Anyways, that being said, if your interest is fixing up your car, then yeah,
as others have pointed out, shop manuals (3rd party or official) along with
the web (google/youtube) is a very good starting point. I got interested in
mechanics as a teen using these resources for small-engined vehicles (various
dirt bikes and snowmobiles).

Still, I'll list some references I found interesting from the viewpoint of a
young engineer designing a car from the ground up.

Braess, Hans-Hermann et Seiffert, Ulrich. Handbook of Automitive Engineering.
Warrendale : SAE International, 2005. (Bosch is the most known "Automotive
Handbook", but I liked this one better. Even though it's a 'handbook', it's
still interesting to read, as opposed to Bosch which is really a reference.
Good focus on passenger cars.)

Limpert, Rudolf. Brake Design And Safety. Warrendale, PA : SAE International,
1999. (Everything on brake systems and safety, with an interesting perspective
from accident reconstitution. Good focus on passenger vehicles tool.)

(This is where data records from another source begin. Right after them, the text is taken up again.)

(* ===== verification/MenuNodes.v ===== *)
(** * The addresses of links and nodes

    No address is planned twice. *)
From S2P Require Import Prelude GoStr GoTime Json Types Etcd Worlds Storage Watch Worker.
From S2P Require Import Updater GoNet Host Progs Rebooter BootIP BootIPProofs BootIPRun BootIPNetlink.
From S2P Require Import Menu MenuSpec MenuConf MenuProofs MenuRefs.

Local Open Scope Z_scope.

(** ** Links of spines *)
Section links.
Context `{NetUtilLaws} `{MenuYaml} `{Sha1}.

Lemma tor_loop_values ts base v ts' addrs base' :
  net_value base v → v + 2 * Z.of_nat (length ts) < 2 ^ 32 → tor_loop ts base = (ts', addrs, base') →
  net_value base' (v + 2 * Z.of_nat (length ts)) ∧
  (∀ j a, addrs !! j = Some a → net_value a (v + 2 * Z.of_nat j)) ∧
  (∀ j t', ts' !! j = Some t' → ∃ t a, ts !! j = Some t ∧
     to_spineAddresses t' = to_spineAddresses t ++ [a] ∧ net_value a (v + 2 * Z.of_nat j + 1)).
Proof.
  revert base v ts' addrs base'. induction ts as [|t ts IH]; intros base v ts' addrs base' Hb Hv; simpl.
  { intros [= <- <- <-]. rewrite Z.add_0_r. done. }
  assert (0 <= v) as Hv0 by apply Hb. simpl length in Hv.
  assert (net_value (addToIPNet base 1) (v + 1)) as Ha1 by (apply add_value; [done|lia]).
  assert (net_value (addToIPNet (addToIPNet base 1) 1) (v + 2)) as Ha2.
  { replace (v + 2) with (v + 1 + 1) by lia. apply add_value; [done|lia]. }
  destruct (tor_loop ts _) as [[ts1 addrs1] base1] eqn:E. intros [= <- <- <-].
  destruct (IH _ _ _ _ _ Ha2 ltac:(lia) E) as (Hb' & Haddrs & Htors). split_and!.
  - by replace (v + 2 * Z.of_nat (S (length ts))) with (v + 2 + 2 * Z.of_nat (length ts)) by lia.
  - intros [|j] a Hj; simpl in Hj; [injection Hj as <-; by rewrite Z.add_0_r|].
    apply Haddrs in Hj. by replace (v + 2 * Z.of_nat (S j)) with (v + 2 + 2 * Z.of_nat j) by lia.
  - intros [|j] t' Hj; simpl in Hj.
    + injection Hj as <-. exists t, (addToIPNet base 1). split_and!; [done|done|].
      by rewrite Z.add_0_r.
    + destruct (Htors _ _ Hj) as (t0 & a & ? & ? & ?). exists t0, a. split_and!; [done|done|].
      by replace (v + 2 * Z.of_nat (S j) + 1) with (v + 2 + 2 * Z.of_nat j + 1) by lia.
Qed.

William F. Milliken, Douglas L. Milliken, Race Car Vehicle Dynamics, SAE
International, 1995 (known as RCVD, the 'bible' of vehicle dynamics, oriented
mostly for race cars.)

Dixon, John C. Tires, Suspension, and Handling, Warrendale, PA : SAE
International, 1996. (Similar to RCVD, somewhat shorter and easier to digest
IIRC)

Ferguson, C. R. and Kirkpatrick, A. T. Internal Combustion Engines : Applied
Thermosciences, Wiley, 2000 (Textbook I used in an undegrad course on ICEs, I
liked it. The authors wrote some java applets that implement many basic ICE
calculations, fun to play around with:
[http://www.wiley.com/college/mechs/ferguson356174/apps/apps....](http://www.wiley.com/college/mechs/ferguson356174/apps/apps.html))

Wong, J.Y. Theory of Ground Vehicles. Hoboken, NJ : Wiley, 2008 (Mostly
focused on various off-road vehicles, suspension, traction and handling)

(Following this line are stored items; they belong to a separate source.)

(* ===== verification/MenuWitness.v ===== *)
(** * The theorems about menus at work, on the example of [menu/example] *)
From S2P Require Import Prelude GoStr GoTime Json Types Etcd Worlds Storage Watch Worker.
From S2P Require Import Updater GoNet Host Progs Rebooter BootIP BootIPProofs BootIPRun BootIPNetlink.
From S2P Require Import Menu MenuSpec MenuConf MenuProofs MenuRefs MenuNodes.
Import V4.

Local Open Scope Z_scope.

#[local] Instance plain_sha1 : Sha1 := { sha1_hex s := s }.

Definition network_doc (ntp : string) : networkSpec :=
  {| ns_IpamConfig := "ipam.json"; ns_AsnBase := 64600; ns_Internet := "10.0.0.0/24"; ns_SpineTor := "10.72.1.0";
     ns_CoreSpine := "10.72.2.0/31"; ns_CoreExternal := "10.72.3.0/24"; ns_CoreOperation := "10.72.4.0/24";
     ns_Proxy := "10.0.49.3"; ns_Ntp := ntp; ns_Pod := "10.64.0.0/14";
     ns_Exposed := {| ex_Loadbalancer := "10.72.32.0/20"; ex_Bastion := "10.72.48.0/24"; ex_Egress := "10.72.49.0/25";
                      ex_Global := "172.19.0.0/24" |} |}.
Definition inventory_doc : inventorySpec :=
  {| is_ClusterID := "dev0"; is_Spine := 2; is_Rack := [{| rm_Cs := 2; rm_Ss := 0 |}; {| rm_Cs := 2; rm_Ss := 2 |}] |}.
Definition node_doc (ty : string) : nodeMenu :=
  {| nm_Type := ty;
     nm_Spec := {| nd_CPU := 2; nd_SMP := None; nd_Memory := "2G"; nd_NUMA := 0; nd_DiskCount := 2; nd_DiskSize := "";
                   nd_Disks := []; nd_Image := ""; nd_Data := []; nd_UEFI := true; nd_CloudInitTemplate := "";
                   nd_TPM := false |} |}.
(** Documents of one line: the kind and what distinguishes it. *)
#[local] Instance line_yaml : MenuYaml := {
  ImageSpec := string;
  DeviceClassSpec := string;
  yaml_kind y := Ok (SplitN2 " " y).1;
  yaml_network y := Ok (network_doc (default "" (SplitN2 " " y).2));
  yaml_inventory _ := Ok inventory_doc;
  yaml_node y := Ok (node_doc (default "" (SplitN2 " " y).2));
  yaml_image y := Ok y;
  yaml_deviceclass y := Ok y;
}.
#[local] Instance ipam_json : IPAMFiles unit := {
  read_IPAMConfig name :=
    if bool_decide (name = "/menu/ipam.json") then
      mret {| ic_NodeIPv4Pool := "10.69.0.0/20"; ic_NodeIPv4Offset := ""; ic_NodeRangeSize := 6; ic_NodeRangeMask := 26;
              ic_NodeIPPerNode := 3; ic_NodeIndexOffset := 3; ic_BMCIPv4Pool := "10.72.16.0/20" |}
    else fail (ErrNotExist "no such file");
}.

Definition docs : list (outcome string) :=
  [Ok "Network 172.16.4.64/29"; Ok "Inventory"; Ok "Image flatcar"; Ok "Node boot"; Ok "Node cs"; Ok "Node ss"].
Definition empty_menu : menu :=
  {| mn_network := None; mn_inventory := None; mn_images := []; mn_deviceclasses := []; mn_nodes := [] |}.
Definition ok_or {A} (d : A) (o : outcome A) : A := match o with Ok a => a | _ => d end.
Definition example_menu : menu := ok_or empty_menu (Parse docs "/menu/" ()).2.
Lemma example_parsed : Parse docs "/menu/" () = ((), Ok example_menu).
Proof. vm_compute. reflexivity. Qed.
Definition example_network : network :=
  Eval vm_compute in
  match mn_network example_menu with Some nw => nw | None => {|
    nw_ipamConfigFile := ""; nw_nodeBase := []; nw_nodeRangeSize := 0; nw_nodeRangeMask := 0;
    nw_bmc := addToIP [] 0 0; nw_asnBase := 0; nw_asnCore := 0; nw_asnExternal := 0; nw_asnSpine := 0;
    nw_internet := addToIP [] 0 0; nw_coreSpine := addToIP [] 0 0; nw_coreExternal := addToIP [] 0 0;
    nw_coreOperation := addToIP [] 0 0; nw_spineTor := []; nw_proxy := []; nw_ntp := None;
    nw_pod := addToIP [] 0 0; nw_bastion := addToIP [] 0 0; nw_loadBalancer := addToIP [] 0 0;
    nw_egress := addToIP [] 0 0; nw_global := addToIP [] 0 0 |} end.
Lemma example_network_eq : mn_network example_menu = Some example_network.
Proof. vm_compute. reflexivity. Qed.
Lemma example_inventory_eq : mn_inventory example_menu = Some inventory_doc.
Proof. vm_compute. reflexivity. Qed.

Lemma example_specified c : NewCluster example_menu = Ok c → specified c.
Proof.
  intros E r n Hr Hn. assert (∃ b, b = true ∧ (b = true → is_Some (no_spec n))) as (b & -> & Hb); [|by apply Hb].
  exists (forallb (λ r, forallb (λ n, if no_spec n is Some _ then true else false) (rack_servers r)) (cl_racks c)). split.
  - assert (match NewCluster example_menu with
            | Ok c => forallb (λ r, forallb (λ n, if no_spec n is Some _ then true else false) (rack_servers r)) (cl_racks c)
            | _ => false
            end = true) as Hall by (vm_compute; reflexivity).
    by rewrite E in Hall.
  - rewrite forallb_forall. intros Hall. specialize (Hall r (proj1 (list_elem_of_In _ _) Hr)).
    rewrite forallb_forall in Hall. specialize (Hall n (proj1 (list_elem_of_In _ _) Hn)).
    by destruct (no_spec n); [eexists|].
Qed.

Lemma generateClusterSpec_well_formed_witness :
  ∃ c, NewCluster example_menu = Ok c ∧ ∃ spec, generateClusterSpec c "/out/sabakan" = Ok spec ∧ well_formed spec.
Proof.
  destruct (NewCluster example_menu) as [c|e|y|] eqn:E; [|vm_compute in E; discriminate..].
  exists c. split; [reflexivity|].
  apply (generateClusterSpec_well_formed example_menu c "/out/sabakan"); [exact E|exact (example_specified c E)].
Defined.

(** 10.72.1.0, 10.72.2.0 and 10.69.0.0 *)
Lemma example_spineTor : is_v4 (nw_spineTor example_network) 172491008.
Proof. split; [lia|]. vm_compute. reflexivity. Qed.
Lemma example_coreSpine : net_value (nw_coreSpine example_network) 172491264.
Proof. split; [lia|]. vm_compute. reflexivity. Qed.
Lemma example_nodeBase : is_v4 (nw_nodeBase example_network) (10 * 2 ^ 24 + 69 * 2 ^ 16).
Proof. split; [lia|]. vm_compute. reflexivity. Qed.

(** The link of the second spine to the second ToR of the second rack: 10.72.1.14/15. *)
Lemma spine_tor_links_witness :
  ∃ c, NewCluster example_menu = Ok c ∧
  (∃ a a', spine_end c 1 1 true = Ok a ∧ tor_end c 1 1 true = Ok a' ∧
     net_value a (172491008 + 2 * 7) ∧ net_value a' (172491008 + 2 * 7 + 1)) ∧
  (∀ i' r' second', (r' < 2)%nat → Z.of_nat (link_number 2 i' r' second') = 7 → i' = 1%nat ∧ r' = 1%nat ∧ second' = true).
Proof.
  destruct (NewCluster example_menu) as [c|e|y|] eqn:E; [|vm_compute in E; discriminate..].
  exists c. split; [reflexivity|].
  apply (spine_tor_links example_menu c example_network inventory_doc 172491008 172491264 E
           example_network_eq example_inventory_eq example_spineTor example_coreSpine).
  - reflexivity.
  - reflexivity.
  - reflexivity.
  - simpl. lia.
Defined.


Lemma boot_node0_address_witness :
  ∃ c rk, NewCluster example_menu = Ok c ∧ cl_racks c !! 1%nat = Some rk ∧
  ip_text (no_node0Address (bn_node (ra_bootNode rk))) = IP_String (BootNode0IP 1).
Proof.
  destruct (NewCluster example_menu) as [c|e|y|] eqn:E; [|vm_compute in E; discriminate..].
  destruct (cl_racks c !! 1%nat) as [rk|] eqn:Hrk.
  2: { exfalso. assert (match NewCluster example_menu with Ok c => length (cl_racks c) | _ => O end = 2%nat) as Hl
         by (vm_compute; reflexivity). rewrite E in Hl. apply lookup_ge_None in Hrk. lia. }
  exists c, rk. split; [reflexivity|]. split; [exact Hrk|].
  apply (boot_node0_address example_menu c example_network inventory_doc 1 rk E
           example_network_eq example_inventory_eq example_nodeBase).
  - reflexivity.
  - exact Hrk.
  - lia.
Defined.

(** A menu may leave out [ntp]; planning its cluster then dereferences a nil network. *)
Definition no_ntp : menu :=
  ok_or empty_menu (Parse [Ok "Network "; Ok "Inventory"; Ok "Node boot"; Ok "Node cs"; Ok "Node ss"] "/menu" ()).2.
Lemma optional_ntp_panics :
  (∃ nw, mn_network no_ntp = Some nw ∧ nw_ntp nw = None) ∧ NewCluster no_ntp = Panic "nil pointer dereference".
Proof. split; [eexists; split|]; vm_compute; reflexivity. Qed.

Aird, Forbes, Race Car Chassis: Design and Construction, Motorbooks
International (July 1997). (Good overview of 'classic' design and construction
techniques for race car chassis. Somewhat dated in the sense that it doesn't
cover modern composite chassis. Worked well enough as an intro for the design
of our tubular space frame)

[1] The project website went offline, sadly. Here's some local media coverage
(in french) [http://www.lapresse.ca/la-tribune/economie-et-
innovation/201...](http://www.lapresse.ca/la-tribune/economie-et-
innovation/201212/07/01-4601763-a-bord-dun-vehicule-concu-a-ludes.php)

------
tonylemesmer
If you live in the UK there maybe a Haynes manual available (not sure if these
are available outside the UK). These are books published by Haynes and
typically have photographs and descriptions of common faults, engine
rebuilding step-by-step guides as well as more simple servicing activities.

Some cars are popular enough to have dedicated websites devoted to them with
guides and forums (e.g. Smart car: [http://fq101.co.uk](http://fq101.co.uk)).

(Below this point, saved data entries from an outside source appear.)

Lemma all_WriteFile n d : twp (W := W) (WriteFile n d) (all_of P).
Proof. unfold WriteFile, os_WriteFile. su. Qed.
Lemma all_os_WriteFile n d m : twp (W := W) (os_WriteFile n d m) (all_of P).
Proof. unfold os_WriteFile. su. Qed.
Hint Resolve all_WriteFile all_os_WriteFile : twp.
Lemma all_dump s ca cert key : twp (W := W) (dumpCertFiles s ca cert key) (all_of P).
Proof. unfold dumpCertFiles. su. Qed.
Hint Resolve all_dump : twp.
Lemma all_bastion : twp (W := W) bastionIP (all_of P).
Proof. unfold bastionIP. su. Qed.
Hint Resolve all_bastion : twp.
Lemma all_wait_secret vc p fuel : twp (W := W) (wait_secret vc p fuel) (all_of P).
Proof. induction fuel as [|fuel IH]; simpl; su; auto. Qed.
Hint Resolve all_wait_secret : twp.
Lemma all_issue vc ca ps : twp (W := W) (issue vc ca ps) (all_of P).
Proof. unfold issue. su. Qed.
Hint Resolve all_issue : twp.
Lemma all_local_certs fuel vc lrn : twp (W := W) (setupLocalCerts fuel vc lrn) (all_of P).
Proof. unfold setupLocalCerts. su. Qed.
Hint Resolve all_local_certs : twp.
Lemma all_role vc ca n t mt f : twp (W := W) (write_role vc ca n t mt f) (all_of P).
Proof. unfold write_role. su. Qed.
Hint Resolve all_role : twp.
Lemma all_createCA vc : twp (W := W) (createCA vc) (all_of P).
Proof. unfold createCA, generate_root. su. Qed.
Hint Resolve all_createCA : twp.
Lemma all_Sleep d : twp (W := W) (Sleep d) (all_of P).
Proof. unfold Sleep. su. Qed.
Hint Resolve all_Sleep : twp.
Lemma all_prepareCA fuel l mylrn first lrns : twp (W := W) (prepareCA fuel l mylrn first lrns) (all_of P).
Proof. unfold prepareCA, stop_dev_server. su. Qed.
Hint Resolve all_prepareCA : twp.
Lemma all_SleepContext d : twp (W := W) (SleepContext d) (all_of P).
Proof. unfold SleepContext. su. Qed.
Hint Resolve all_SleepContext : twp.
Lemma all_etcd_wait fuel : twp (W := W) (WaitEtcdForVault fuel) (all_of P).
Proof. induction fuel as [|fuel IH]; simpl; unfold tryWait, etcdClient; su; auto. Qed.
Hint Resolve all_etcd_wait : twp.
Lemma all_etcd_Setup rt fuel g : twp (W := W) (etcd_Setup CurrentArtifacts rt fuel g) (all_of P).
Proof. unfold etcd_Setup, StartService. su. by apply all_systemctl. Qed.
Lemma all_setupVault rt mylrn lrns : twp (W := W) (setupVault CurrentArtifacts rt mylrn lrns) (all_of P).
Proof. unfold setupVault, StartService. su. by apply all_systemctl. Qed.
Hint Resolve all_etcd_Setup all_setupVault : twp.
Lemma all_Unseal vc k : twp (W := W) (Unseal vc k) (all_of P).
Proof. unfold Unseal. su. Qed.
Hint Resolve all_Unseal : twp.
Lemma all_import vc cas pems : twp (W := W) (import_CAs vc cas pems) (all_of P).
Proof. revert pems. induction cas as [|ca cas IH]; intros pems; simpl; su; auto. Qed.
Hint Resolve all_import : twp.
Lemma all_bootVault pems ec : twp (W := W) (bootVault pems ec) (all_of P).
Proof. unfold bootVault, with_client, PutVaultRootToken, PutVaultUnsealKey, put. su. Qed.
Hint Resolve all_bootVault : twp.
Lemma all_gets k : twp (W := W) (get k) (all_of P).
Proof. unfold get. su. Qed.
Hint Resolve all_gets : twp.
Lemma all_waitVault fuel : twp (W := W) (waitVault fuel) (all_of P).
Proof. induction fuel as [|fuel IH]; simpl; unfold GetVaultUnsealKey; su; auto. Qed.
Hint Resolve all_waitVault : twp.
Lemma all_boot_or_join fuel rt l mylrn lrns pems ec :
  twp (W := W) (boot_or_join_vault CurrentArtifacts fuel rt l mylrn lrns pems ec) (all_of P).
Proof. unfold boot_or_join_vault, with_client. su. Qed.
Hint Resolve all_boot_or_join : twp.
Lemma all_certs vc mylrn lrns : twp (W := W) (setup_certs vc mylrn lrns) (all_of P).
Proof.
  unfold setup_certs, reissueCerts, setupEtcdBackup, setupNecoFiles, UpdateNecoConfig, StartTimer. su.
  by apply all_systemctl.
Qed.
Hint Resolve all_certs : twp.
Lemma all_report lrn : twp (W := W) (report_ready CurrentArtifacts lrn) (all_of P).
Proof. unfold report_ready, RegisterBootserver, RecordContainerTag, Finish. su. Qed.
Hint Resolve all_report : twp.
Lemma all_wait_finished stage n fuel : twp (W := W) (wait_finished stage n fuel) (all_of P).
Proof. induction fuel as [|fuel IH]; simpl; unfold GetFinished; su; auto. Qed.
Lemma all_wait_restarted stage n k fuel : twp (W := W) (wait_restarted stage n k fuel) (all_of P).
Proof. revert k. induction fuel as [|fuel IH]; intros k; simpl; unfold GetFinished; su; auto. Qed.
Lemma all_Pull rt img : twp (W := W) (Pull rt img) (all_of P).
Proof.
  unfold Pull, checked_Output, RetryWithSleep. su. generalize (Ok ()) as last. generalize 3%nat as n.
  induction n as [|n IH]; intros last; simpl; su; auto.
Qed.
Hint Resolve all_Pull : twp.
Lemma all_install rt :
  twp (W := W) (install_image CurrentArtifacts rt "etcd" (etcd_InstallTools CurrentArtifacts rt)) (all_of P) ∧
  twp (W := W) (install_image CurrentArtifacts rt "vault" (vault_InstallTools CurrentArtifacts rt)) (all_of P).
Proof. unfold install_image, etcd_InstallTools, vault_InstallTools, install_tools, Run. split; su. Qed.
Lemma all_restart_all fuel vc :
  P (Ran ["systemctl"; "restart"; "etcd-container.service"]) → twp (W := W) (restart_all fuel vc) (all_of P).
Proof.
  intros. unfold restart_all, RestartService, WaitVaultLeader. su.
  generalize 100%nat as n. induction n as [|n IH]; simpl; su; auto.
Qed.
Lemma all_MyLRN : twp (W := W) MyLRN (all_of P).
Proof. unfold MyLRN. su. Qed.
Lemma all_runtime proxy : twp (W := W) (GetContainerRuntime proxy) (all_of P).
Proof. unfold GetContainerRuntime, newDockerRuntime. su. Qed.
End before.

(** ** After it *)
Section after.
Context (P : SetupEffect → Prop).
Hypothesis P_all : ∀ x, match x with Got _ kvs => NoDup (map kv_key kvs) → P x | _ => P x end.
Ltac af_eff := repeat constructor; try apply (P_all (Ran _)); try apply (P_all (Txn _ _)); try apply (P_all (Put _ _ _));
  try apply (P_all (Deleted _)); try apply (P_all RevokedRoot); try apply (P_all (UserAdded _));
  try apply (P_all (RoleGranted _ _)); try apply (P_all AuthEnabled); try apply (P_all Other); fail.
Lemma P_got_after k kvs : NoDup (map kv_key kvs) → P (Got k kvs).
Proof. apply (P_all (Got k kvs)). Qed.
Hint Resolve P_got_after : core.
Ltac af := all_walk ltac:(af_eff).

Lemma af_etcd_get k o : twp (W := W) (etcd_get k o) (all_of P).
Proof. apply all_etcd_get. auto. Qed.
Hint Resolve af_etcd_get : twp.
Lemma af_UserAdd n p : twp (W := W) (UserAdd n p) (all_of P).
Proof. unfold UserAdd, rpgen. af. Qed.
Hint Resolve af_UserAdd : twp.
Lemma af_publish vc lrns revoke proxy token : twp (W := W) (publish vc lrns revoke proxy token) (all_of P).
Proof.
  unfold publish, GetDebianVersion, checked_Output, UpdateNecoRelease, PutProxyConfig, PutRequest, leader_txn, revokeRootToken,
    DeleteVaultRootToken, enableEtcdAuth, PutGitHubToken, put, del. af.
Qed.
Lemma af_start_neco : twp (W := W) start_neco (all_of P).
Proof. unfold start_neco, StartService, startUnit. af. Qed.
Lemma af_ran argv : P (Ran argv).
Proof. apply (P_all (Ran argv)). Qed.
Lemma af_put k v ok : P (Put k v ok).
Proof. apply (P_all (Put k v ok)). Qed.
Lemma af_other : P Other.
Proof. apply (P_all Other). Qed.
Hint Resolve af_ran af_put af_other : core.
Lemma af_finish lrn stage : twp (W := W) (Finish lrn stage) (all_of P).
Proof. unfold Finish. af. Qed.
Hint Resolve af_publish af_start_neco af_finish all_wait_finished all_wait_restarted all_restart_all : twp.
Lemma af_setup_restart fuel vc mylrn lrns l revoke proxy tok :
  twp (W := W) (setup_restart fuel vc mylrn lrns l revoke proxy tok) (all_of P).
Proof. unfold setup_restart, with_client. af. Qed.
Hint Resolve af_setup_restart all_runtime all_MyLRN all_prepareCA all_etcd_Setup all_boot_or_join all_gets
  all_certs all_report : twp.
Lemma af_Setup fuel lrns revoke proxy tok : twp (W := W) (Setup CurrentArtifacts fuel lrns revoke proxy tok) (all_of P).
Proof.
  unfold Setup, GetVaultRootToken. af; apply all_install; auto.
Qed.
End after.

(** ** The barriers *)
Lemma ok_GetFinished stage : twp (W := W) (GetFinished stage)
  (on_ok (λ es fin, ∃ kvs, Got KeyFinishPrefix kvs ∈ es ∧ finished_lrns stage kvs = Ok fin)).
Proof.
  unfold GetFinished. apply twp_bind, twp_traced. intros [resp| | |]; simpl; try done.
  apply twp_lift. intros fin Hf. exists (resp_kvs resp). split; [set_solver|exact Hf].
Qed.
Lemma ok_wait_finished stage n fuel : twp (W := W) (wait_finished stage n fuel) (on_ok (λ es _, seen_at stage n es)).
Proof.
  induction fuel as [|fuel IH]; simpl; [by apply twp_blocked|]. eapply ok_bind; [apply ok_GetFinished|].
  intros es fin (kvs & Hk & Hf). destruct (Nat.eqb_spec (length fin) n).
  - apply twp_ret. intros [] _. apply seen_at_mono. left. exists kvs, fin. auto.
  - apply (ok_later _ es); [apply seen_at_mono|]. apply ok_next; [apply seen_at_mono|by apply twp_traced|]. intros [|]; [apply IH|by apply twp_fail].
Qed.
Lemma ok_wait_restarted stage n k fuel :
  twp (W := W) (wait_restarted stage n k fuel) (on_ok (λ es _, seen_at stage n es)).
Proof.
  revert k. induction fuel as [|fuel IH]; intros k; simpl; [by apply twp_blocked|].
  apply twp_bind, twp_attempt. eapply twp_mono; [apply ok_GetFinished|]. intros es [fin|e|why|] Hr; simpl; try done.
  - destruct (Hr _ eq_refl) as (kvs & Hk & Hf). destruct (Nat.eqb_spec (length fin) n).
    + apply twp_ret. intros [] _. apply seen_at_mono. left. exists kvs, fin. auto.
    + apply (ok_later _ es); [apply seen_at_mono|]. apply ok_next; [apply seen_at_mono|by apply twp_traced|]. intros [|]; [apply IH|by apply twp_fail].
  - destruct (k <? 10); [|by apply twp_fail].
    apply (ok_later _ es); [apply seen_at_mono|]. apply ok_next; [apply seen_at_mono| |intros []; apply IH]. unfold Sleep. apply twp_bind, twp_traced.
    intros []; simpl; auto. by apply twp_ret.
Qed.

(** What is guarded in the part that restarts is guarded in the whole. *)
Lemma gd_Setup B G fuel lrns revoke proxy tok :
  (∀ es es', G es ∨ G es' → G (es ++ es')) →
  (∀ argv, harmless argv = true → ¬ B (Ran argv)) → (∀ k kvs, ¬ B (Got k kvs)) → (∀ k v ok, ¬ B (Put k v ok)) → ¬ B Other →
  (∀ vc mylrn l, twp (W := W) (setup_restart fuel vc mylrn (SortInts lrns) l revoke proxy tok) (λ es _, guarded B G es)) →
  twp (W := W) (Setup CurrentArtifacts fuel lrns revoke proxy tok) (λ es _, guarded B G es).
Proof.
  intros HG Hran Hgot Hput Hother Hrest.
  assert (∀ A (m : M (SW W) A), twp m (all_of (λ x, ¬ B x)) → twp m (λ es _, guarded B G es)) as Hnone.
  { intros A m Hm. by apply gd_none. }
  unfold Setup. apply gd_bind; [done|by apply Hnone, all_runtime; auto|intros rt].
  do 2 (apply gd_bind; [done|apply Hnone, all_install; auto|intros []]).
  apply gd_bind; [done|apply Hnone, all_MyLRN; auto|intros mylrn].
  destruct (SortInts lrns) as [|first rest] eqn:Es; [apply Hnone, all_const|].
  apply gd_bind; [done|apply Hnone, all_prepareCA; auto|intros pems].
  apply gd_bind; [done|apply Hnone, all_etcd_Setup; auto|intros ec].
  apply gd_deferred; [done| |apply all_traced; by intros []].
  apply gd_bind; [done|apply Hnone, all_boot_or_join; auto|intros vc].
  apply gd_bind; [done|apply Hnone; unfold GetVaultRootToken; apply all_gets; auto|intros tk].
  apply gd_bind; [done|apply Hnone, all_traced; by intros []|intros []].
  apply gd_bind; [done|apply Hnone, all_certs; auto|intros []].
  apply gd_bind; [done|apply Hnone, all_report; auto|intros []]. apply Hrest.
Qed.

It should be noted that servicing ones own car comes with pitfalls. You must
invest in quite a lot of expensive tools, have a workshop area or driveway to
do the servicing and ultimately if you fail to complete the task, you might
end up with an unusable or dangerous car.

A good reason to know about how cars work and what goes wrong with them is
that when choosing a good garage to have service it, you are in a stronger
position and cannot so easily be tricked into having servicing done when it is
not necessary.

------
MattBearman
I second the Haynes manuals (or equivalent if you're not in the UK) - They're
amazing. Although annoyingly they don't make one for the Mazda RX8 that I've
just bought.

One of the nice things about these workshop manuals is they rate jobs by
difficulty and tools required, so you can start on easy stuff like oil and
filter change and work up to the more advanced things like head gasket
replacement.

I also learned a lot from my Dad, so if you know anyone who's knowledgeable in
the field, see if they'll help you, or at least impart some knowledge.

Also, invest in a decent trolly jack and axle stands, I hate the thought of
people working under cars supported only by the flimsy scissor jack that came
with the car.

------
runjake
YouTube and Haynes manuals. These days, I prefer YouTube and using the Haynes
as a reference. Start with smaller jobs to build your confidence and your
tools collection (wrenches, jack, etc).